▶ **Exercise brief**:
Print exactly the lines below between the line holding "(** * Mastodon" and the line holding "class that also", inclusive, and nothing more.

▶ **Provided records**:
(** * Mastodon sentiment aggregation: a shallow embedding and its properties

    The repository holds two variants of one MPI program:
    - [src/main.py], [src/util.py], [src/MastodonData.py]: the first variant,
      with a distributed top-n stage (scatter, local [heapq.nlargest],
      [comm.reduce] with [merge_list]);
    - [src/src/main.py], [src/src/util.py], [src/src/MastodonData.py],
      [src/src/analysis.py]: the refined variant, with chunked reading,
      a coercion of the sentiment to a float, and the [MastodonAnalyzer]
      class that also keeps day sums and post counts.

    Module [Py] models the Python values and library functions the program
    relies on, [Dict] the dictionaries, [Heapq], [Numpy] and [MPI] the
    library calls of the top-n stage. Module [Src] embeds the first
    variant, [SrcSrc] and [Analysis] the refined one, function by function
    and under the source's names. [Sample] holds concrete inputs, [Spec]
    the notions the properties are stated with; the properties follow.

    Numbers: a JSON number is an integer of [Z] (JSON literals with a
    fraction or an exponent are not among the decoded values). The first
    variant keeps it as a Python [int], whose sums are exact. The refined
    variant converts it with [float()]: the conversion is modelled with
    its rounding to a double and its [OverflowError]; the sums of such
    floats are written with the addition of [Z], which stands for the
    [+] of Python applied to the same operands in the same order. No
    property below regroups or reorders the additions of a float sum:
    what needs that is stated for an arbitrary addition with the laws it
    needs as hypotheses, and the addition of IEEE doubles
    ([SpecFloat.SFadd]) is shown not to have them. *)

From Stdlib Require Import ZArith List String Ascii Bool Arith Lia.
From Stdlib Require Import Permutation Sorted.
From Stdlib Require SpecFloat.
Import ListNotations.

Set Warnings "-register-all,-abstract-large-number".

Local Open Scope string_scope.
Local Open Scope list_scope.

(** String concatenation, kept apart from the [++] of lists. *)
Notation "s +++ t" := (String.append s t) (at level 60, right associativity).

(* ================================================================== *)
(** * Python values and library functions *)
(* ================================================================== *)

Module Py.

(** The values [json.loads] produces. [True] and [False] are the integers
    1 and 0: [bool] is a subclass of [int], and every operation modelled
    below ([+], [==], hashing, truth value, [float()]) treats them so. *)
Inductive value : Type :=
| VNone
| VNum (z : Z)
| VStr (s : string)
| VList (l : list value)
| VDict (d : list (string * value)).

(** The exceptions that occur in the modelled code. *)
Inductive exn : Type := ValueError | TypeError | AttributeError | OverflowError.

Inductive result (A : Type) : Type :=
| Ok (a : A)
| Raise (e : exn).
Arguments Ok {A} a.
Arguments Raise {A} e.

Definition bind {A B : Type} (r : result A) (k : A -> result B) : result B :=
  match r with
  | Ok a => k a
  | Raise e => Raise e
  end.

* * *

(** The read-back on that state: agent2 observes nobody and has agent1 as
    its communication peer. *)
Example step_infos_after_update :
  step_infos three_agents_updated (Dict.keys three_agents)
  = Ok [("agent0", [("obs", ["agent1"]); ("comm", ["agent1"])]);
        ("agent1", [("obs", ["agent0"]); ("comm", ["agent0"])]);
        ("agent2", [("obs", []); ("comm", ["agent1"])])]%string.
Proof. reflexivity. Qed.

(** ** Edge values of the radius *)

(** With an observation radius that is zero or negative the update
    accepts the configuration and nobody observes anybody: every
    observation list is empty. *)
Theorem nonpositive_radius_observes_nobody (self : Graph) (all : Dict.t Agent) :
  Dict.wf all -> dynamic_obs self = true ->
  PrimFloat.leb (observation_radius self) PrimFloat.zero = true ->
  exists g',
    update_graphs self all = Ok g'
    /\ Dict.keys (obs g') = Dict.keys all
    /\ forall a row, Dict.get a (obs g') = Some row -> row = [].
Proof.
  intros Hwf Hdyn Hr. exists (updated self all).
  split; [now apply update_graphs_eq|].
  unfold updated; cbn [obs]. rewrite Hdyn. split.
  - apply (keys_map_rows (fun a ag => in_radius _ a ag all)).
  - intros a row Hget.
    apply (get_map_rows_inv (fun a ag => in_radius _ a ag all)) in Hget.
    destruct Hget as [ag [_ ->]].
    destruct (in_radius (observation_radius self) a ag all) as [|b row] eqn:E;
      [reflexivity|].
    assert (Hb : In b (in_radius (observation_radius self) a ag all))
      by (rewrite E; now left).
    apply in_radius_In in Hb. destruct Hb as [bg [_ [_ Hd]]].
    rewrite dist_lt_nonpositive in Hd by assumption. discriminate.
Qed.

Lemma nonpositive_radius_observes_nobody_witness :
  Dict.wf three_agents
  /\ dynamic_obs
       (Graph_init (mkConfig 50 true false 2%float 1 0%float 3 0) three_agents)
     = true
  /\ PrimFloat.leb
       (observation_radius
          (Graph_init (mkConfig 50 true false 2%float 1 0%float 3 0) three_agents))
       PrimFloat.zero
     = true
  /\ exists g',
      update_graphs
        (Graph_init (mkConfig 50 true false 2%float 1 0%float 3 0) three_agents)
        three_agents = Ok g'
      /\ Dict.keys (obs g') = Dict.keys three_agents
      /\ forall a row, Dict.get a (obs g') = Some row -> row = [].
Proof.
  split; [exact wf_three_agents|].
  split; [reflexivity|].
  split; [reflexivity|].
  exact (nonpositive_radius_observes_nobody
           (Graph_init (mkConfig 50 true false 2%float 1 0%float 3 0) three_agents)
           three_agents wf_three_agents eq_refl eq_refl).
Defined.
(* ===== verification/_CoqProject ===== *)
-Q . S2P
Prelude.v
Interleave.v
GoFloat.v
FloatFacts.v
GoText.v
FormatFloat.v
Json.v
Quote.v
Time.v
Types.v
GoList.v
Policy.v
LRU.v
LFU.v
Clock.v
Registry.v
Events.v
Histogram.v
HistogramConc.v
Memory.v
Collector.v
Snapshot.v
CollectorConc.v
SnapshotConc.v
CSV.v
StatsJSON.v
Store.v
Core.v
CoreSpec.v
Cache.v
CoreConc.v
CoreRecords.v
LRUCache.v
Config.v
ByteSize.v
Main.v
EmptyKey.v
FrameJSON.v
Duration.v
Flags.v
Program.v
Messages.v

---

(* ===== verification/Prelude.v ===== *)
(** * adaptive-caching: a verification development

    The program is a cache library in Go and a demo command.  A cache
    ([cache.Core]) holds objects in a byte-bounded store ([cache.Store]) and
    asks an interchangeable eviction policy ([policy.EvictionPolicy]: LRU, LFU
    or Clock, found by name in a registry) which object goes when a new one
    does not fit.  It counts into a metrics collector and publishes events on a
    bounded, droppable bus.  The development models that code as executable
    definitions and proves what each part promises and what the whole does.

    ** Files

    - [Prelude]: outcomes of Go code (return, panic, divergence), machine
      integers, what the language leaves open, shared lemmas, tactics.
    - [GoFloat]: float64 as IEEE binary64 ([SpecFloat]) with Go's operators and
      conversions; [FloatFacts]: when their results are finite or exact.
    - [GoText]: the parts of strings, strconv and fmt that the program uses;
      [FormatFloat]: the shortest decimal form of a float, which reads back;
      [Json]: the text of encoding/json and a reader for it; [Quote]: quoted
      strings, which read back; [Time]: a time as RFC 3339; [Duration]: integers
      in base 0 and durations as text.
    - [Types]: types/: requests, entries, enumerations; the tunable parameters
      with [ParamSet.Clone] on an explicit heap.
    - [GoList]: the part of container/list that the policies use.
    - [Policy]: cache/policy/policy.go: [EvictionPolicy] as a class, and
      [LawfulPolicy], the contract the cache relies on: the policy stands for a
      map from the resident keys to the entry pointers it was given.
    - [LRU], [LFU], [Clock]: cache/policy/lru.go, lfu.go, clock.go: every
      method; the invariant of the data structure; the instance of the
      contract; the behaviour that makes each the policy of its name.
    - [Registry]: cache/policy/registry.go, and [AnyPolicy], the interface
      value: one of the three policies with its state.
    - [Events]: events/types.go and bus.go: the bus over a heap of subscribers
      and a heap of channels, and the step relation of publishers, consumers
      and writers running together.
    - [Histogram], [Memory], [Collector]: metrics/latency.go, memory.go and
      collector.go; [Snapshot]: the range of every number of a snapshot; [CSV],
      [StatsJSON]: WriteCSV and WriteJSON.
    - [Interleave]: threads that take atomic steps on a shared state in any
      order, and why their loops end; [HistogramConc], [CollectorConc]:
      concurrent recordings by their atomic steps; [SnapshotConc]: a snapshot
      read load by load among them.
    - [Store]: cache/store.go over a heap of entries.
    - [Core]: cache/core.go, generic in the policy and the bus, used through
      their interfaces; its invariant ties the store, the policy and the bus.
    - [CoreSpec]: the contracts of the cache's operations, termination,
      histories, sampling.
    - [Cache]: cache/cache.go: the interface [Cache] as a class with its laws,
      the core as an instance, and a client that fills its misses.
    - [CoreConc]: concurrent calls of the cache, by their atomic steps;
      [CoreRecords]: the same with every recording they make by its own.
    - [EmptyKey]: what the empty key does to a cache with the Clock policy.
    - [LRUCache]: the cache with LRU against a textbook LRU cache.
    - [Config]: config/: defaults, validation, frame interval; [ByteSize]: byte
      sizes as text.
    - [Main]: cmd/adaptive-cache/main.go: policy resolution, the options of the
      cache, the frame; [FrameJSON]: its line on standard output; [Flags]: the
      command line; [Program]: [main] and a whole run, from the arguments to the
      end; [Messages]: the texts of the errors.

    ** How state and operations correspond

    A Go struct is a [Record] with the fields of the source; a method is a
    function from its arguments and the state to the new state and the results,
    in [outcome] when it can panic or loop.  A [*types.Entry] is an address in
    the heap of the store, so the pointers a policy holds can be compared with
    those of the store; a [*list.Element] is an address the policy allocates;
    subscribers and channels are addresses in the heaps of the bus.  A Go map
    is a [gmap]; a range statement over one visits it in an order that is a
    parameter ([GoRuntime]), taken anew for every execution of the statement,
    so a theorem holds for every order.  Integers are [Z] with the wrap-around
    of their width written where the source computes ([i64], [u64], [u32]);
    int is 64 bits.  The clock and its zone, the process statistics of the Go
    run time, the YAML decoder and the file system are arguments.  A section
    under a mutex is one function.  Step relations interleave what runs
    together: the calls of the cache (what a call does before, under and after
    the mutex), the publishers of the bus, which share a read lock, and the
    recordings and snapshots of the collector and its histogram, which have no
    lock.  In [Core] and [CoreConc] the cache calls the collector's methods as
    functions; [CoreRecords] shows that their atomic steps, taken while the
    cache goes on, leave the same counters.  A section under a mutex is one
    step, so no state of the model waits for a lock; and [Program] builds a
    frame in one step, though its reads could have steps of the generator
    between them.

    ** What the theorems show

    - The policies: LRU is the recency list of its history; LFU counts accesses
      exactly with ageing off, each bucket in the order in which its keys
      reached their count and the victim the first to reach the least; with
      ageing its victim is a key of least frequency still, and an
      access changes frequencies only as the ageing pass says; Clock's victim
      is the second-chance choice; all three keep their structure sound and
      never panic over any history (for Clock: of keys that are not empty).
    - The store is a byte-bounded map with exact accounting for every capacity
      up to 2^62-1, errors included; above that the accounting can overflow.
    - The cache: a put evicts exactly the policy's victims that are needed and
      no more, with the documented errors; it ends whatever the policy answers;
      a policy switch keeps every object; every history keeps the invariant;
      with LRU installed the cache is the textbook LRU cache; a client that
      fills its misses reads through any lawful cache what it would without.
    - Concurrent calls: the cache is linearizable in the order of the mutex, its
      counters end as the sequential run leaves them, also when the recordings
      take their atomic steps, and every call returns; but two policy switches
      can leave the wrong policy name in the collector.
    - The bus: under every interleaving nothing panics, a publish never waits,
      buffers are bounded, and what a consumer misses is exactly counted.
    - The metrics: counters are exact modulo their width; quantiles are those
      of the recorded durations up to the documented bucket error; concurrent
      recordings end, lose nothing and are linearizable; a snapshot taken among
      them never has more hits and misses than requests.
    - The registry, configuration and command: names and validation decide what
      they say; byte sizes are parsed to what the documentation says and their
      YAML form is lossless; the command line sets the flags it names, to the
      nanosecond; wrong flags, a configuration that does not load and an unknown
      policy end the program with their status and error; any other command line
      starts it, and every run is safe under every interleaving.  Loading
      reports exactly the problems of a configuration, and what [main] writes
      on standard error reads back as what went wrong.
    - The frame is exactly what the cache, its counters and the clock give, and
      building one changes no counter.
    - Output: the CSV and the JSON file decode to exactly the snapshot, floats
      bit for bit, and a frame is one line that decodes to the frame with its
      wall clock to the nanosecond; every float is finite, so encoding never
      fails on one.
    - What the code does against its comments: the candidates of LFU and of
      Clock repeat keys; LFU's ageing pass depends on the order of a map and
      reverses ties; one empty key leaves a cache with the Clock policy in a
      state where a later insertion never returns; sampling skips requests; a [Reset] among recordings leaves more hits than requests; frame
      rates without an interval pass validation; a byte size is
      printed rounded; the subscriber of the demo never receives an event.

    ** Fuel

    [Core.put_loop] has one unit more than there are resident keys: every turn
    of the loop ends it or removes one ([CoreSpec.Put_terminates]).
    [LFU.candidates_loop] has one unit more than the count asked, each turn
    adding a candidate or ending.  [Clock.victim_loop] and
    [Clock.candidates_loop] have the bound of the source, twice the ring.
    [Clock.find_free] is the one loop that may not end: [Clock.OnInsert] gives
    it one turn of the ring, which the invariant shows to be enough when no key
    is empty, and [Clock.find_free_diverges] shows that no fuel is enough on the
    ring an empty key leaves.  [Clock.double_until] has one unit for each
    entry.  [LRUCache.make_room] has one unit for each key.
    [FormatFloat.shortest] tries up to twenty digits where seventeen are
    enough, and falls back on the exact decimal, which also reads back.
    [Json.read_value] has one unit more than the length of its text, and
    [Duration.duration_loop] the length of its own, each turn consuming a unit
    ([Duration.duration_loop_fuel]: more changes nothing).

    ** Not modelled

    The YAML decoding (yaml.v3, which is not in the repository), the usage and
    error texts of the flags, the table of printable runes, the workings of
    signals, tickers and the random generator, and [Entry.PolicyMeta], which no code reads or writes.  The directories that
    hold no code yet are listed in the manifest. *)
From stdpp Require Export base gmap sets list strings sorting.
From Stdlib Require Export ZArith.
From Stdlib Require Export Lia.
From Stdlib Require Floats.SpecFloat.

▶ **Answer box**:
(** * Mastodon sentiment aggregation: a shallow embedding and its properties

    The repository holds two variants of one MPI program:
    - [src/main.py], [src/util.py], [src/MastodonData.py]: the first variant,
      with a distributed top-n stage (scatter, local [heapq.nlargest],
      [comm.reduce] with [merge_list]);
    - [src/src/main.py], [src/src/util.py], [src/src/MastodonData.py],
      [src/src/analysis.py]: the refined variant, with chunked reading,
      a coercion of the sentiment to a float, and the [MastodonAnalyzer]
      class that also keeps day sums and post counts.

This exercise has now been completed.